Após a suspensão de um segundo cessar-fogo em fevereiro, o enclave chegou a ficar três meses à míngua, até que o governo de Israel decidiu, com apoio dos Estados Unidos, eleger como principal distribuidora local de comida a Fundação Humanitária de Gaza (GHF), uma empresa americana pouco experiente que reduziu a entrega a quatro pontos (contra os 400 de antes). O panorama só foi progressivamente agravado, em meio a ataques das forças israelenses perto dos locais de distribuição. Em novembro, a GHF disse que concluiu a missão em Gaza.
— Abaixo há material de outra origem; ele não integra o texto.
Lemma run_step_measure e s s' : allowed processes e s -> step e s = Some s' -> measure s' < measure s.
Proof.
  intros Ha Hs. unfold measure. destruct e as [|i| | |i|i a|i out|i|i]; cbn [PoolRun.step allowed] in Hs, Ha.
  - destruct (toSend s) as [|j rest]; [done|]. destruct (negb (closed s) && _); [|done]. injection Hs as <-.
    cbn [toSend buffer closed ctxEnded workers]. rewrite length_app. cbn [length]. lia.
  - destruct (toSend s) as [|j rest]; [done|]. destruct (buffer s); [|done].
    destruct (workers s !! i) as [[| | |]|] eqn:Hi; try done. destruct (closed s) eqn:Hc; [done|]. injection Hs as <-.
    pose proof (weight_move _ i _ (Processing j []) Hi) as Hm. unfold receive.
    cbn [toSend buffer closed ctxEnded workers weight length] in *. rewrite Hc. lia.
  - destruct (closed s); [done|]. destruct (_ || _); [|done]. injection Hs as <-.
    cbn [toSend buffer closed ctxEnded workers flag]. lia.
  - destruct (ctxEnded s); [done|]. injection Hs as <-. cbn [toSend buffer closed ctxEnded workers flag]. lia.
  - destruct (buffer s) as [|j rest]; [done|]. destruct (workers s !! i) as [[| | |]|] eqn:Hi; try done. injection Hs as <-.
    pose proof (weight_move _ i _ (Processing j []) Hi) as Hm. unfold receive.
    cbn [toSend buffer closed ctxEnded workers weight length] in *. lia.
  - destruct (workers s !! i) as [[|j acts| |]|] eqn:Hi; try done. injection Hs as <-.
    destruct (Ha j acts eq_refl) as (rest & out & Hp). apply job_bound in Hp. rewrite length_app in Hp. cbn [length] in Hp.
    pose proof (weight_move _ i _ (Processing j (acts ++ [a])) Hi) as Hm.
    cbn [toSend buffer closed ctxEnded workers weight] in *. rewrite length_app in Hm. cbn [length] in Hm. lia.
  - destruct (workers s !! i) as [[|j acts| |]|] eqn:Hi; try done. injection Hs as <-.
    pose proof (weight_move _ i _ Selecting Hi) as Hm. cbn [toSend buffer closed ctxEnded workers weight] in *. lia.
  - destruct (workers s !! i) as [[| | |]|] eqn:Hi; try done. destruct (_ || _); [|done]. injection Hs as <-.
    pose proof (weight_move _ i _ Leaving Hi) as Hm. cbn [set_worker toSend buffer closed ctxEnded workers weight] in *. lia.
  - destruct (workers s !! i) as [[| | |]|] eqn:Hi; try done. destruct (_ <? _); [|done]. injection Hs as <-.
    pose proof (weight_move _ i _ Joined Hi) as Hm. cbn [toSend buffer closed ctxEnded workers weight] in *. lia.
Qed.

Lemma run_bound k s s' : nsteps tstep k s s' -> k + measure s' <= measure s.
Proof.
  induction 1 as [s|k s1 s2 s3 (e & Ha & Hs) _ IH]; [done|]. pose proof (run_step_measure _ _ _ Ha Hs). lia.
Qed.

Lemma measure_initial : measure (initial n jobs) = (bound + 3) * length jobs + 2 * n + 2.
Proof.
  unfold measure, initial. cbn [toSend buffer closed ctxEnded workers flag length].
  assert (Hn : sum_list_with weight (replicate n Selecting) = 2 * n) by (clear; induction n as [|m IH]; [done|cbn [replicate sum_list_with weight]; lia]). lia.
Qed.

(** ** Progress *)

Lemma phases_cases (ws : list phase) :
  (exists i j acts, ws !! i = Some (Processing j acts)) \/ (exists i, ws !! i = Some Leaving) \/
  (exists i, ws !! i = Some Selecting) \/ countb isJoined ws = length ws.
Proof.
  induction ws as [|p ws IH]; [by do 3 right|].
  destruct p as [|j acts| |]; [do 2 right; left; by exists 0|left; by exists 0, j, acts|right; left; by exists 0|].
  destruct IH as [(i & j & acts & Hi)|[(i & Hi)|[(i & Hi)|Hall]]].
  - left. by exists (S i), j, acts.
  - right. left. by exists (S i).
  - do 2 right. left. by exists (S i).
  - do 3 right. unfold countb in *. simpl. by rewrite Hall.
Qed.

Context (total : forall j, exists acts out, processes j acts out).

Lemma run_progress s : run_inv s -> returned s = false -> closes = true \/ ctxEnded s = true ->
  exists e s', e <> CtxEnd /\ allowed processes e s /\ step e s = Some s'.
Proof.
  intros [_ _ _ _ Hact Hcl _ Hj _] Hret Hend. apply Nat.eqb_neq in Hret.
  destruct (phases_cases (workers s)) as [(i & j & acts & Hi)|[(i & Hi)|[(i & Hi)|Hall]]]; [| | |congruence].
  - assert (Hrest : exists rest out, processes j (acts ++ rest)%list out).
    { destruct acts as [|a acts]; [exact (total j)|]. apply Hact; [by apply list_elem_of_lookup_2 in Hi|done]. }
    destruct Hrest as ([|a rest] & out & Hp).
    + rewrite app_nil_r in Hp. eexists (Finish i out), _. split_and!; [done| |cbn; by rewrite Hi].
      cbn. rewrite Hi. by intros j' acts' [= <- <-].
    + eexists (Act i a), _. split_and!; [done| |cbn; by rewrite Hi].
      cbn. rewrite Hi. intros j' acts' [= <- <-]. by exists rest, out.
  - eexists (Join i), _. split_and!; [done..|]. cbn [PoolRun.step]. rewrite Hi.
    pose proof (countb_le isJoined (workers s)). rewrite (proj2 (Nat.ltb_lt _ _)) by lia. done.
  - destruct (buffer s) as [|j buf] eqn:Hb; [|eexists (Take i), _; split_and!; [done..|cbn; by rewrite Hb, Hi]].
    destruct (closed s) eqn:Hc.
    { eexists (Quit i), _. split_and!; [done..|]. cbn. by rewrite Hi, Hc, Hb. }
    destruct (toSend s) as [|j rest] eqn:Ht.
    + assert (He : (closes && true) || ctxEnded s = true) by (destruct Hend as [He|He]; rewrite He; [done|apply orb_true_r]).
      eexists Close, _. split_and!; [done..|]. cbn [PoolRun.step]. rewrite Hc, Ht, bool_decide_eq_true_2 by done. by rewrite He.
    + eexists (Handoff i), _. split_and!; [done..|]. cbn. by rewrite Ht, Hb, Hi, Hc.
Qed.

End Inv.

(** ** [process] honours the contract *)

Section Process.
Context {T : RateLimit.TokenBucket} {NS : Type}.
Context (E : Env (T := T) (NS := NS)) (Parse : string -> string -> goerr + SerpResult).
Context (fuel : nat) (cfg : PoolConfig).

Abbreviation World := (World (T := T) (NS := NS)).

(** [w'] has at most [k] events more than [w]. *)
Definition within (k : nat) (w w' : World) : Prop := length (evs w') <= length (evs w) + k.

Lemma recordOutcome_within p key o err (w : World) : within 3 w (recordOutcome p key o err w).
Proof.
  unfold within, recordOutcome. destruct (ProxyPool.ReportOutcome _ _ _ _ _) as [pl cooled].
  set (w1 := if cooled then _ else _).
  assert (H1 : length (evs w1) <= length (evs w) + 2).
  { unfold w1. destruct cooled; cbn [emit set_pool evs]; rewrite ?length_app; cbn [length]; lia. }
  clearbody w1. destruct (decide _); [cbn [set_limiter evs]; lia|]. destruct (_ || _); [|lia].
  destruct (RateLimit.Penalize _ _) as [l [|]]; cbn [emit set_limiter evs]; rewrite ?length_app; cbn [length]; lia.
Qed.
Lemma agentLine_dispatch a st : token a ->
  line (agentLine a) st = dispatch ParseFloat outOfRange "user-agent" a st.
Proof.
  intros (_ & Hb & _). unfold line, parseLine.
  change (agentLine a) with (("User-agent" ++ ": ") ++ a).
  rewrite keyed_line by done. cbn [negb].
  by rewrite TrimSpace_word by (by apply tokenByte_word).
Qed.

Lemma ruleLine_dispatch al p st : token p ->
  line (ruleLine (al, p)) st = dispatch ParseFloat outOfRange (if al then "allow" else "disallow") p st.
Proof.
  intros (_ & Hb & _). unfold line, parseLine.
  assert (Hcut : CutByte ":" (cutComment (ruleLine (al, p))) =
            (if al then "Allow" else "Disallow", String " " p, true))
    by (destruct al; [by apply (keyed_line "Allow" p)|by apply (keyed_line "Disallow" p)]).
  rewrite Hcut. cbn [negb]. rewrite TrimSpace_word by (by apply tokenByte_word).
  by destruct al.
Qed.

(** The agent lines after the first extend the group it opened. *)
Lemma agentLines_parse rest gs ags : forall as_, Forall token as_ ->
  lines (map agentLine as_ ++ rest)%list (mkP (gs ++ [mkGroup ags [] 0])%list true []) =
  lines rest (mkP (gs ++ [mkGroup (ags ++ map ToLower as_)%list [] 0])%list true []).
Proof.
  intros as_ Has. revert ags. induction Has as [|a as_ Ha _ IH]; intros ags; [by rewrite app_nil_r|].
  change (lines (map agentLine (a :: as_) ++ rest)%list ?s) with
    (st ← line (agentLine a) s; lines (map agentLine as_ ++ rest)%list st).
  rewrite agentLine_dispatch by done. unfold dispatch. rewrite decide_True by done.
  cbn [groups lastWasAgent sitemaps negb orb].
  replace (match (gs ++ [mkGroup ags [] 0])%list with [] => true | _ => false end) with false by (by destruct gs).
  rewrite updateLast_app. cbn [mbind option_bind agents grules delay]. rewrite IH.
  by rewrite <- app_assoc.
Qed.

Lemma ruleLines_parse rest gs ags rs : Forall (fun r => token r.2 /\ is_Some (compile r.2)) rs ->
  forall lwa rs0, rs <> [] \/ lwa = false ->
  exists rs1, map (fun ru => (allow ru, pattern ru)) rs1 = rs /\
  lines (map ruleLine rs ++ rest)%list (mkP (gs ++ [mkGroup ags rs0 0])%list lwa []) =
  lines rest (mkP (gs ++ [mkGroup ags (rs0 ++ rs1)%list 0])%list false []).
Proof.
  induction 1 as [|[al p] rs [Htok Hc] _ IH]; intros lwa rs0 Hne.
  { exists []. destruct Hne as [ | -> ]; [done|]. by rewrite app_nil_r. }
  destruct (newRule al p) as [r|] eqn:Hr.
  2: { unfold newRule in Hr. destruct Hc as [c Hc]. cbn [snd] in Hc. by rewrite Hc in Hr. }
  destruct (newRule_ok _ _ _ Hr) as (_ & Hal & Hpat).
  destruct (IH false (rs0 ++ [r])%list) as (rs1 & Hmap & Heq); [by right|].
  exists (r :: rs1). split; [by rewrite <- Hmap; simpl; rewrite Hal, Hpat|].
  change (lines (map ruleLine ((al, p) :: rs) ++ rest)%list ?s) with
    (st ← line (ruleLine (al, p)) s; lines (map ruleLine rs ++ rest)%list st).
  rewrite ruleLine_dispatch by done. unfold dispatch.
  rewrite decide_False by (by destruct al). rewrite decide_True by (destruct al; auto).
  cbn [groups lastWasAgent sitemaps].
  destruct (gs ++ [mkGroup ags rs0 0])%list as [|g0 gs0] eqn:Hgs; [by destruct gs|]. rewrite <- Hgs.
  rewrite decide_False by apply Htok.
  replace (bool_decide ((if al then "allow" else "disallow") = "allow")) with al by (by destruct al).
  rewrite Hr. cbn [mbind option_bind]. rewrite updateLast_app. cbn [agents grules delay].
  rewrite Heq. by rewrite <- app_assoc.
Qed.

Lemma groupLines_parse g rest gs : docGroup_ok g ->
  exists g1, agents g1 = map ToLower g.1 /\ map (fun ru => (allow ru, pattern ru)) (grules g1) = g.2 /\ delay g1 = 0 /\
  lines (groupLines g ++ rest)%list (mkP gs false []) = lines rest (mkP (gs ++ [g1])%list false []).
Proof.
  destruct g as [as_ rs]. intros (Hna & Hnr & Ha & Hr). cbn [fst snd] in *.
  destruct as_ as [|a as_]; [done|]. apply Forall_cons in Ha as [Ha Has].
  unfold groupLines. cbn [fst snd]. rewrite <- app_assoc.
  change (lines (map agentLine (a :: as_) ++ ?r)%list ?s) with
    (st ← line (agentLine a) s; lines (map agentLine as_ ++ r)%list st).
  rewrite agentLine_dispatch by done. unfold dispatch. rewrite decide_True by done.
  cbn [groups lastWasAgent sitemaps negb orb]. rewrite updateLast_app. cbn [mbind option_bind agents grules delay app].
  rewrite agentLines_parse by done.
  destruct (ruleLines_parse rest gs ([ToLower a] ++ map ToLower as_)%list rs Hr true [] ltac:(by left)) as (rs1 & Hmap & Heq).
  rewrite Heq. by exists (mkGroup ([ToLower a] ++ map ToLower as_)%list rs1 0).
Qed.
+ ONU reduz pela metade projeção de ajuda humanitária para 2026 e alerta contra apatia
Dois anos de destruição
O rastro de escombros é 12 vezes maior do que a Grande Pirâmide de Gizé, no Egito. De cada 10 edifícios que antes existiam em Gaza, oito foram danificados ou arrasados. Encurralada, restou à população de Gaza tentar fugir dos bombardeios. Mais de 1,9 milhão de pessoas, ou 90% do enclave, foram deslocadas, de acordo com a Agência das Nações Unidas de Assistência aos Refugiados da Palestina no Oriente Próximo (UNRWA). Em Israel, em comparação, cerca de 100.000 pessoas tiveram de deixar suas casas.
Acredita-se que 40 mil crianças tenham perdido um ou ambos os pais, segundo o Escritório Central de Estatísticas da Palestina, que definiu a situação como “a maior crise de órfãos da história moderna”. Além disso, dados de março do Fundo das Nações Unidas para a Infância (Unicef) apontaram que entre 3.000 e 4.000 crianças em Gaza tiveram um ou mais membros amputados. O enclave palestino tornou-se o lugar do mundo com mais menores de idade mutilados.
Em meio à escalada da violência, 22 dos 36 hospitais de Gaza fecharam as portas, segundo a Organização Mundial de Saúde (OMS). Trata-se de um somatório de problemas: ataques israelenses aos prontos-socorros sob acusações de que o Hamas usava os prédios como esconderijos, uma alegação rejeitada pelos militantes; sobrecarga da equipe médica e colapso do sistema de saúde do território, reflexo do elevado número de feridos; e falta de equipamentos, medicamentos e combustível, consequência do bloqueio parcial de Israel à entrada de ajuda humanitária. Os 14 hospitais restantes funcionam de forma limitada.
Tentar acessar suprimentos também se tornou perigoso. Quase 1.900 palestinos foram mortos enquanto buscavam ajuda desde 27 de maio, quando a GHF iniciou as operações em Gaza, indica o Escritório do Alto Comissariado das Nações Unidas para os Direitos Humanos (ACNUDH, na sigla em inglês). Apoiado por Israel e pelos Estados Unidos, o grupo era condenado pela ONU e por organizações humanitárias, que o acusam de transformar a fome em arma de guerra e de ineficácia. As críticas também abrangem o uso de seguranças armados nos centros de distribuição.